Task =
In the entries below, find the line with "(** What a module" and the line with "Context (digest : string". Reproduce those two lines and every line between them exactly, and nothing more.

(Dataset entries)
Lemma plain_kind kind lit : kind ∈ ["token"; "oidc"; "project"] -> plain_text lit -> plain_text (kind +:+ ":" +:+ lit).
Proof.
  intros Hk Hp c Hc. rewrite !contains_char_app, (Hp c Hc). clear Hp.
  repeat (apply elem_of_cons in Hk as [->|Hk]); [..|by apply elem_of_nil in Hk];
    repeat (apply elem_of_cons in Hc as [->|Hc]); try done; by apply elem_of_nil in Hc.
Qed.
Lemma str_app_inj a b c : a +:+ b = a +:+ c -> b = c.
Proof. induction a as [|x a IH]; simpl; [done|]. intros [= H]. auto. Qed.
(** A text without "@" that begins [path@ref] begins [path]. *)
Lemma before_at lit path ref r : contains_char lit "@"%char = false -> path +:+ String "@" ref = lit +:+ r -> exists r', path = lit +:+ r'.
Proof.
  revert path. induction lit as [|c lit IH]; intros path Hl; [by exists path|].
  simpl in Hl. apply orb_false_iff in Hl as [Hc Hl]. apply bool_decide_eq_false in Hc.
  destruct path as [|d path]; simpl; [intros [= <- _]; congruence|]. intros [= -> H]. destruct (IH path Hl H) as [r' ->]. by exists r'.
Qed.

(** The two kinds of generated matches. *)
Lemma matches_subject kind rest id : kind ∈ ["token"; "oidc"] -> rest <> "" ->
  matches (mkMatch kind "" rest "" "" false) id = true <-> id_kind id = kind /\ glob rest (id_subject id) = true.
Proof.
  intros Hk Hr. unfold matches. simpl. rewrite (bool_decide_eq_false_2 (rest = "")) by done. simpl. rewrite andb_true_r.
  apply elem_of_cons in Hk as [->|Hk]; [|apply list_elem_of_singleton in Hk as ->]; rewrite andb_true_iff; unfold glob at 1; simpl;
    rewrite bool_decide_eq_true; naive_solver.
Qed.
Lemma matches_project rest id : rest <> "" ->
  matches (mkMatch "oidc" "" "" rest "" false) id = true <-> id_kind id = "oidc" /\ glob rest (id_project_path id) = true.
Proof.
  intros Hr. unfold matches. simpl. rewrite (bool_decide_eq_false_2 (rest = "")) by done. simpl. rewrite andb_true_r.
  rewrite andb_true_iff. unfold glob at 1. simpl. rewrite bool_decide_eq_true. naive_solver.
Qed.
Lemma subjects_spec id subject : subject ∈ Auth.identitySubjects id <->
  subject = id_kind id +:+ ":" +:+ id_subject id
  \/ (id_project_path id <> "" /\ subject = "project:" +:+ id_project_path id)
  \/ (id_ref id <> "" /\ id_project_path id <> "" /\ subject = "project:" +:+ id_project_path id +:+ "@" +:+ id_ref id).
Proof. unfold Auth.identitySubjects. rewrite !elem_of_app. repeat case_decide; set_solver. Qed.
(** [askMember]: the member's own access rule, quarantine, policies, pipeline. *)
Definition askMember (m : feedRuntime) (id : Identity) (i : Intent) (s : Srv) : Srv * memberOutcome :=
  if negb (d_allowed (mayServe engine id (fr_name m) i)) then (s, memberMissing None) else
  let '(s, (b, reason)) := blocked (fr_name m) (i_coord i) s in
  if b then (s, memberBlocked reason) else
  let '(s, d) := on_resolve m id (i_coord i) s in
  if negb (Policies.d_allow d) then (s, memberBlocked (Policies.d_reason d)) else
  match answerFromMember m i s with
  | (s, Err e) => (s, memberMissing (if decide (e = ErrNotFound) then None else Some e))
  | (s, Ok res) =>
      let '(s, meta) := artifactMetadata m i s in
      let '(s, d) := on_serve m id (artifact_of i res meta) s in
      if negb (Policies.d_allow d) then (s, memberBlocked (Policies.d_reason d))
      else (s, memberAnswered res)
  end.

(** [answerEmptyGroup]: blocked members speak first, then failures. *)
Definition answerEmptyGroup (g : groupRuntime) (blocked : list (string * string)) (failures : list api_error)
  : response :=
  match blocked, failures with
  | _ :: _, _ => writeError site ∅ ErrQuarantined (join (map (fun b => b.1 +:+ ": " +:+ b.2) blocked) "; ")
  | [], e :: _ => writeError site ∅ e ""
  | [], [] => writeError site ∅ ErrNotFound ("no member of " +:+ gr_name g +:+ " has it")
  end.

(** [serveFirstHit]: the first member that has it. *)
Fixpoint serveFirstHit (g : groupRuntime) (method : string) (id : Identity) (i : Intent)
  (members : list feedRuntime) (blocked : list (string * string)) (failures : list api_error) (s : Srv)
  : Srv * response :=
  match members with
  | [] => (s, answerEmptyGroup g blocked failures)
  | m :: rest =>
      match askMember m id i s with
      | (s, memberAnswered res) =>
          let h : headers := {[ GroupMemberHeader := fr_name m ]} in
          let s := add_usage s [groupServed (gr_name g) (fr_name m) i res; served (fr_name m) i res] in
          match tryRedirect method m i res with
          | Some url => (s, redirect_response res url h)
          | None => (s, streamResult m i res h)
          end
      | (s, memberBlocked reason) =>
          serveFirstHit g method id i rest (blocked ++ [(fr_name m, reason)]) failures s
      | (s, memberMissing e) =>
          serveFirstHit g method id i rest blocked (failures ++ option_list e) s
      end
  end.

Definition maxMergePart : Z := 32 * 2 ^ 20.
Definition mergedMember : string := "(merged)".

(** [readPart]: a document too large to merge is an error. *)
Definition readPart (res : Result) : result api_error string :=
  if decide (maxMergePart < Z.of_nat (String.length (r_body res)))
  then Err (ErrOther "index document exceeds bound") else Ok (r_body res).

(** The loop of [serveMerged]: parts, blocked members, failures. *)
Fixpoint askAll (id : Identity) (i : Intent) (members : list feedRuntime)
  (parts blocked : list (string * string)) (failures : list api_error) (s : Srv)
  : Srv * list (string * string) * list (string * string) * list api_error :=
  match members with
  | [] => (s, parts, blocked, failures)
  | m :: rest =>
      match askMember m id i s with
      | (s, memberAnswered res) =>
          match readPart res with
          | Ok body => askAll id i rest (parts ++ [(fr_name m, body)]) blocked failures s
          | Err e => askAll id i rest parts blocked (failures ++ [e]) s
          end
      | (s, memberBlocked reason) => askAll id i rest parts (blocked ++ [(fr_name m, reason)]) failures s
      | (s, memberMissing e) => askAll id i rest parts blocked (failures ++ option_list e) s
      end
  end.

Definition serveMerged (g : groupRuntime) (merge : Feed -> Intent -> list (string * string) -> result api_error string)
  (id : Identity) (i : Intent) (s : Srv) : Srv * response :=
  let '(s, parts, blocked, failures) := askAll id i (gr_members g) [] [] [] s in
  match parts with
  | [] => (s, answerEmptyGroup g blocked failures)
  | _ =>
      match merge (fr_feed (gr_self g)) i parts with
      | Err e => (s, writeError site ∅ e "")
      | Ok body =>
          let n := Z.of_nat (String.length body) in
          let h := <["Content-Length" := format_int n]>
                     (<["Content-Type" := responseContentType i None]>
                       (<[GroupMergedHeader := join (map fst parts) ","]>
                         (<[SiteHeader := site]> {[ SourceHeader := source_string SourceLocal ]}))) in
          (add_usage s [GroupServed (gr_name g) mergedMember "merged" "" n], RMerged h parts body)
      end
  end.

(** The group handler from the access check on. *)
Definition groupIntent (g : groupRuntime) (method : string) (id : Identity) (i : Intent) (s : Srv)
  : Srv * response :=
  let d := mayServe engine id (gr_name g) i in
  if negb (d_allowed d) then (s, writeAccessError site ∅ id d) else
  let '(s, (b, reason)) := blocked (gr_name g) (i_coord i) s in
  if b then (s, writeError site ∅ ErrQuarantined reason) else
  let '(s, d) := on_resolve (gr_self g) id (i_coord i) s in
  if negb (Policies.d_allow d) then (s, writeError site ∅ ErrForbidden (Policies.d_reason d)) else
  if is_synthetic i then (s, serveSynthetic (gr_self g) i ∅) else
  match fm_merger (fr_module (gr_self g)) with
  | Some (mergeable, merge) =>
      if mergeable i then serveMerged g merge id i s
      else serveFirstHit g method id i (gr_members g) [] [] s
  | None => serveFirstHit g method id i (gr_members g) [] [] s
  end.

(** [groupHandler]. *)
Definition groupHandler (g : groupRuntime) (r : HttpReq) (s : Srv) : Srv * response :=
  let m := fr_module (gr_self g) in
  match identify m r s with
  | (s, Err e) => (s, writeError site ∅ (auth_api_error e) "")
  | (s, Ok id) =>
      match fm_parse m (adoptDeclaredCredential m r) with
      | Err (e, text) => (s, writeErrorText site ∅ e text)
      | Ok i => groupIntent g (rq_method r) (Auth.au_id id) i s
      end
  end.

(** [groupPublishHandler]: a group takes no writes and says where to send them. *)
Definition groupPublishHandler (g : groupRuntime) : response :=
  let targets := map fr_name (filter (fun m => fr_hosted m = true) (gr_members g)) in
  let message := "a group is read-only; publish to a hosted feed" +:+
    match targets with
    | [] => ". No member of " +:+ gr_name g +:+ " accepts publishing."
    | [t] => ": " +:+ t
    | _ => ", one of: " +:+ join targets ", "
    end in
  finishError site {[ "Allow" := "GET, HEAD" ]} 405 message.

(** [routedFeedDispatcher]: a protocol that names the feed in the path. *)
Record routedHandlers := mkRouted {
  rh_read : HttpReq -> Srv -> Srv * response;
  rh_write : option (HttpReq -> Srv -> Srv * response);
}.
Definition routedFeedDispatcher (route : string -> option (string * string))
  (handlers : gmap string routedHandlers) (r : HttpReq) (s : Srv) : Srv * response :=
  match route (rq_path r) with
  | None => (s, finishError site ∅ 404 "no feed at this path")
  | Some (feedName, feedPath) =>
      match handlers !! feedName with
      | None => (s, finishError site ∅ 404 ("no feed named " +:+ feedName +:+ " for this protocol"))
      | Some h =>
          let routed := mkHttp (rq_method r) feedPath (rq_header r) (rq_body r) (rq_query r) in
          if decide (rq_method r = "GET" \/ rq_method r = "HEAD") then rh_read h routed s
          else match rh_write h with
               | None => (s, finishError site ∅ 405 ("feed " +:+ feedName +:+ " does not accept writes"))
               | Some f => f routed s
               end
      end
  end.
End handlers.

(** ** The quarantine cache over time *)

(** A query in flight: the coordinate, the entry found, when it was begun. *)
Record inflight := mkLookup { lk_feed : string; lk_coord : string; lk_found : option quarantineEntry; lk_start : Z }.
Record QState := mkQ { q_cache : quarantineCache; q_now : Z; q_flight : list inflight }.
(** A verdict given to a request; [an_fallback] when the query failed. *)
Record verdict := mkVerdict { an_feed : string; an_coord : string; an_blocked : bool; an_fallback : bool }.

Section quarantine.
Context (ttl : Z) (ttl_pos : 0 < ttl).
(** How long a query may take. *)
Context (delay : Z) (delay_pos : 0 <= delay).
(** What the database says of a coordinate at a time: the active record's
    reason and detail. *)
Context (truth : Z -> string -> string -> option (string * string)).

(** Requests ask about coordinates at any time, any number of them at once;
    the database answers a query as of some instant while it runs, or fails. *)
Inductive q_step : QState -> option verdict -> QState -> Prop :=
| q_tick q now now' flight :
    now <= now' -> (forall l, l ∈ flight -> now' <= lk_start l + delay) ->
    q_step (mkQ q now flight) None (mkQ q now' flight)
| q_hit q now flight f c v :
    contains_char f Ascii.zero = false -> Blocked_lookup q now f c = inl v ->
    q_step (mkQ q now flight) (Some (mkVerdict f c v.1 false)) (mkQ q now flight)
| q_ask q now flight f c found :
    contains_char f Ascii.zero = false -> Blocked_lookup q now f c = inr found ->
    q_step (mkQ q now flight) None (mkQ q now (mkLookup f c found now :: flight))
| q_answer q now l1 l2 f c found start asof active :
    start <= asof <= now -> active = None \/ active = Some (truth asof f c) ->
    let out := Blocked_answer q now found active f c in
    q_step (mkQ q now (l1 ++ mkLookup f c found start :: l2))
      (Some (mkVerdict f c out.2.1 (match active with None => true | Some _ => false end)))
      (mkQ out.1 now (l1 ++ l2)).
Inductive q_reach : QState -> Prop :=
| q_start now : q_reach (mkQ (newQuarantineCache true ttl) now [])
| q_then s v s' : q_reach s -> q_step s v s' -> q_reach s'.
(* ===== verification/WriteRoutes.v ===== *)
(** * The write routes ([core/server/publish.go])

    Publishing over HTTP: the handler of a hosting feed, the decorated
    services a format module publishes through ([publishDeps]), the
    forwarding of writes to a feed's home site ([forwardPublish], the
    replication client and server in between) and the home site's side
    ([ApplyForwardedPublish]).

    A hosting module is code of its own that reaches the core only through
    [CoreServices]. It is a program tree over those calls: what the core
    guarantees is proved for every such program. The publisher itself is
    that of Publisher.v, on the database tables and the blob store. *)

From S2P Require Import Prelude GoLib Access State Events ReplSql Applier Store Pipeline Publisher Policies Auth Config Server.
Open Scope Z_scope.

Module WriteRoutes.
Import Server.

(** ** Module programs *)

Section programs.
Context {A : Type}.

(** The calls of [CoreServices]. [Site] is a constant a module is built with;
    [Stat] reports what [Get] would open. *)
Inductive prog : Type :=
| Ret (a : A)
| BlobGet (key : string) (k : result api_error Obj -> prog)
| BlobPut (key body : string) (o : PutOpts) (k : option api_error -> prog)
| BlobDelete (key : string) (k : option api_error -> prog)
| BlobList (prefix : string) (k : result api_error (list (string * Z)) -> prog)
| CorePublish (r : PublishRequest) (k : result (api_error * string) bool -> prog)
| CoreManifests (f : Feed) (prefix : string)
    (k : result api_error (list (string * PackageCoordinate * HostedRow)) -> prog)
| CorePutIndex (f : Feed) (path body : string) (k : option api_error -> prog).

(** Every publish of the program satisfies [P], whatever its calls answer. *)
Fixpoint publishes (P : PublishRequest -> Prop) (p : prog) : Prop :=
  match p with
  | Ret _ => True
  | BlobGet _ k => forall x, publishes P (k x)
  | BlobPut _ _ _ k => forall x, publishes P (k x)
  | BlobDelete _ k => forall x, publishes P (k x)
  | BlobList _ k => forall x, publishes P (k x)
  | CorePublish r k => P r /\ forall x, publishes P (k x)
  | CoreManifests _ _ k => forall x, publishes P (k x)
  | CorePutIndex _ _ _ k => forall x, publishes P (k x)
  end.
End programs.
Arguments prog : clear implicits.

(** What a module answers a publish with: the response it wrote itself
    ([PublishResponder]) or nothing. *)
Definition own_response : Type := Z * gmap string string * string.

(** [api.Hoster] and [api.PublishResponder]. *)
Record Hoster := mkHoster {
  ho_responds : bool;
  ho_publish : Feed -> HttpReq -> prog (result (api_error * string) own_response);
  ho_reindex : Feed -> prog (option api_error);
}.

(** What a hosting module owes the core: it publishes into the feed it was
    called for, and rebuilding its indexes publishes nothing. *)
Class HosterLaws (h : Hoster) : Prop := {
  ho_scoped : forall f r, publishes (fun q => pr_feed q = f) (ho_publish h f r);
  ho_index_only : forall f, publishes (fun _ => False) (ho_reindex h f);
}.

(** ** The routes of a module ([publishRoutes]) *)

Definition publishRoutes (declared : option (list (string * string))) : list (string * string) :=
  match declared with
  | Some rs => rs
  | None => [("PUT", "/*"); ("POST", "/*")]
  end.

(** ** Headers that travel with a forwarded write *)

Definition payload_names : list string :=
  ["Content-Type"; "Content-Range"; "Content-Encoding"; "Content-Disposition"; "Accept"].

Definition payloadHeaders (src : gmap string string) : gmap string string :=
  foldl (fun out name => if decide (header_get src name <> "") then <[name := header_get src name]> out else out)
    ∅ payload_names.

Definition hop_headers : list string := ["Content-Length"; "Transfer-Encoding"; "Connection"; "Date"].

Definition copyForwardedHeaders (dst src : gmap string string) : gmap string string :=
  dst ∪ filter (fun kv => kv.1 ∉ hop_headers) src.

(** ** The handler *)

Section routes.
Context (digest : string -> string -> string) {St Ctx Ps As : Type}.
Context `{BS : !BlobStore (digest "sha256") St} `{MC : !ManifestCodec}.
(** The store's listing, the text of a core error. *)
Context (blob_list : string -> St -> result api_error (list (string * Z))) (error_text : api_error -> string).
Context (site : string) (engine : Engine) (env : ReqEnv (Ctx := Ctx) (As := As)).
(** Whether the journal is on, whether the database answers. *)
Context (journal db_up : bool).

Notation feedRuntime := (feedRuntime (St := St) (Ctx := Ctx) (Ps := Ps)).

(** What a write works on; no database is [None]. *)
Record W := mkW { w_db : option DB; w_store : St; w_pol : Ps }.

(** [Publisher.Publish] as the modules see it. *)
Definition core_publish (r : PublishRequest) (w : W) : W * result (api_error * string) bool :=
  let '(db, st, res) := Publisher.Publish digest (en_now env) site journal db_up r (w_db w) (w_store w) in
  (mkW db st (w_pol w),
   match res with Ok created => Ok created | Err e => Err (e, error_text e) end).

Definition with_identity (id : Identity) (r : PublishRequest) : PublishRequest :=
  mkPublish (pr_feed r) (pr_coord r) (pr_path r) (pr_sha256 r) (pr_size r) (pr_checksums r)
    (identity_string id) (pr_mutable r) (pr_metadata r).

(** The artifact a publish is shown to the policies as. *)
Definition publish_artifact (r : PublishRequest) : Policies.Artifact :=
  Policies.mkArtifact (pr_coord r) (pr_size r) (mkChecksum "sha256" (pr_sha256 r)) (default ∅ (pr_metadata r)).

Solution for this exercise =
(** What a module answers a publish with: the response it wrote itself
    ([PublishResponder]) or nothing. *)
Definition own_response : Type := Z * gmap string string * string.

(** [api.Hoster] and [api.PublishResponder]. *)
Record Hoster := mkHoster {
  ho_responds : bool;
  ho_publish : Feed -> HttpReq -> prog (result (api_error * string) own_response);
  ho_reindex : Feed -> prog (option api_error);
}.

(** What a hosting module owes the core: it publishes into the feed it was
    called for, and rebuilding its indexes publishes nothing. *)
Class HosterLaws (h : Hoster) : Prop := {
  ho_scoped : forall f r, publishes (fun q => pr_feed q = f) (ho_publish h f r);
  ho_index_only : forall f, publishes (fun _ => False) (ho_reindex h f);
}.

(** ** The routes of a module ([publishRoutes]) *)

Definition publishRoutes (declared : option (list (string * string))) : list (string * string) :=
  match declared with
  | Some rs => rs
  | None => [("PUT", "/*"); ("POST", "/*")]
  end.

(** ** Headers that travel with a forwarded write *)

Definition payload_names : list string :=
  ["Content-Type"; "Content-Range"; "Content-Encoding"; "Content-Disposition"; "Accept"].

Definition payloadHeaders (src : gmap string string) : gmap string string :=
  foldl (fun out name => if decide (header_get src name <> "") then <[name := header_get src name]> out else out)
    ∅ payload_names.

Definition hop_headers : list string := ["Content-Length"; "Transfer-Encoding"; "Connection"; "Date"].

Definition copyForwardedHeaders (dst src : gmap string string) : gmap string string :=
  dst ∪ filter (fun kv => kv.1 ∉ hop_headers) src.

(** ** The handler *)

Section routes.
Context (digest : string -> string -> string) {St Ctx Ps As : Type}.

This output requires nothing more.